● **What to work on**: Using the records below, repeat exactly the lines from the one holding "get_size, get_str, get_dirents." through the one holding "(forall p, touches q = Some p -> outside", both ends included, and no others.

Dataset entries:
........

Lemma on_mdb_frame {A} (c : M D A) : preserves (S := daemon D F) storage (on_mdb c).
Proof using. intros s r s'. unfold on_mdb. destruct (c (mdb s)). by intros [= _ <-]. Qed.

Lemma on_storage_frame {A B} (g : F -> B) (c : M F A) : preserves g c -> preserves (on_daemon g) (on_storage c).
Proof using. intros H s r s'. unfold on_storage. destruct (c (storage s)) eqn:E. intros [= _ <-]. by eapply H. Qed.

#[local] Hint Resolve on_mdb_frame : preserves.

Lemma chunk_stat_frame {B} (g : F -> B) : preserves g (rpc_srv_get_chunk_stat st).
Proof using. unfold rpc_srv_get_chunk_stat, chunk_stat. preserve. Qed.

Lemma create_frame t path md : preserves (S := daemon D F) storage (create cfg t path md).
Proof using. unfold create. preserve. Qed.

Lemma metadentry_get_frame path : preserves (S := daemon D F) storage (metadentry_get cfg junk path).
Proof using. unfold metadentry_get, get_str. preserve. Qed.

#[local] Hint Resolve create_frame metadentry_get_frame : preserves.

(** The metadata requests do not get to the storage; a removal does. *)
Definition metadata_rpc {A} (q : rpc A) : bool :=
  match q with
  | RpcRemove _ | RpcWriteData _ _ | RpcReadData _ _ | RpcTruncData _ _ | RpcChunkStat => false
  | _ => true
  end.

Lemma metadata_rpc_frame {A} (q : rpc A) regs : metadata_rpc q = true ->
  preserves storage (run_rpc cfg junk st str_hash env time q regs).
Proof using.
  destruct q; try done; intros _; cbn [run_rpc]; apply preserves_bind; try solve [preserve].
  all: unfold rpc_srv_create, rpc_srv_stat, rpc_srv_decr_size, rpc_srv_update_metadentry, rpc_srv_update_metadentry_size,
    rpc_srv_get_metadentry_size, rpc_srv_get_dirents, rpc_srv_mk_symlink, update, update_size, get_size, get_str, get_dirents.
  all: preserve.
Qed.

Lemma run_rpc_frame {A} (q : rpc A) regs x :
  (forall p, touches q = Some p -> outside st p x) ->
  preserves (on_daemon (fun f => fs_file f x)) (run_rpc cfg junk st str_hash env time q regs).
Proof using L.
  intros Hx. destruct (metadata_rpc q) eqn:Hq.
  { intros s r s' E. by rewrite (metadata_rpc_frame q regs Hq _ _ _ E). }
  destruct q; try done; cbn [run_rpc touches] in *; try specialize (Hx _ eq_refl);
    (apply preserves_bind; [|intros ?; apply preserves_ret]).
  - apply preserves_bind; [apply preserves_assert|intros _].
    apply preserves_try; [|intros ?; apply preserves_ret]. apply preserves_bind; [|intros ?; apply preserves_ret].
    apply preserves_bind; [intros s r s' E; by rewrite (on_mdb_frame _ _ _ _ E)|intros _].
    by apply (on_storage_frame (fun f => fs_file f x)), destroy_chunk_space_frame.
  - by apply (on_storage_frame (fun f => fs_file f x)), rpc_srv_write_frame.
  - apply (on_storage_frame (fun f => fs_file f x)). intros f r f' E. by rewrite (rpc_srv_read_frame _ _ _ _ _ _ _ _ _ _ E).
  - by apply (on_storage_frame (fun f => fs_file f x)), rpc_srv_truncate_frame.
  - apply (on_storage_frame (fun f => fs_file f x)), chunk_stat_frame.
Qed.

(** The chunk files of a path are left alone by requests for paths apart
    from it. *)
Lemma run_rpc_apart {A} (q : rpc A) regs path id :
  (forall p, touches q = Some p -> apart path p) ->
  preserves (on_daemon (fun f => fs_file f (chunk_file st path id))) (run_rpc cfg junk st str_hash env time q regs).
Proof using L. intros H. apply run_rpc_frame. intros p Hp. by apply chunk_file_outside, H. Qed.
End request_frame.

(** Different paths without [':'] are apart. *)
Lemma apart_paths p1 p2 :
  file_path_ok p1 -> file_path_ok p2 -> ":"%char ∉ p1 -> ":"%char ∉ p2 -> p1 <> p2 -> apart p1 p2.
Proof.
  intros (c1 & t1 & ->) (c2 & t2 & ->) [_ H1]%not_elem_of_cons [_ H2]%not_elem_of_cons Hne E. cbn [drop] in E.
  apply replace_sep_inj in E; [|done..]. congruence.
Qed.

........

● **Task output**:
    rpc_srv_get_metadentry_size, rpc_srv_get_dirents, rpc_srv_mk_symlink, update, update_size, get_size, get_str, get_dirents.
  all: preserve.
Qed.

Lemma run_rpc_frame {A} (q : rpc A) regs x :
  (forall p, touches q = Some p -> outside st p x) ->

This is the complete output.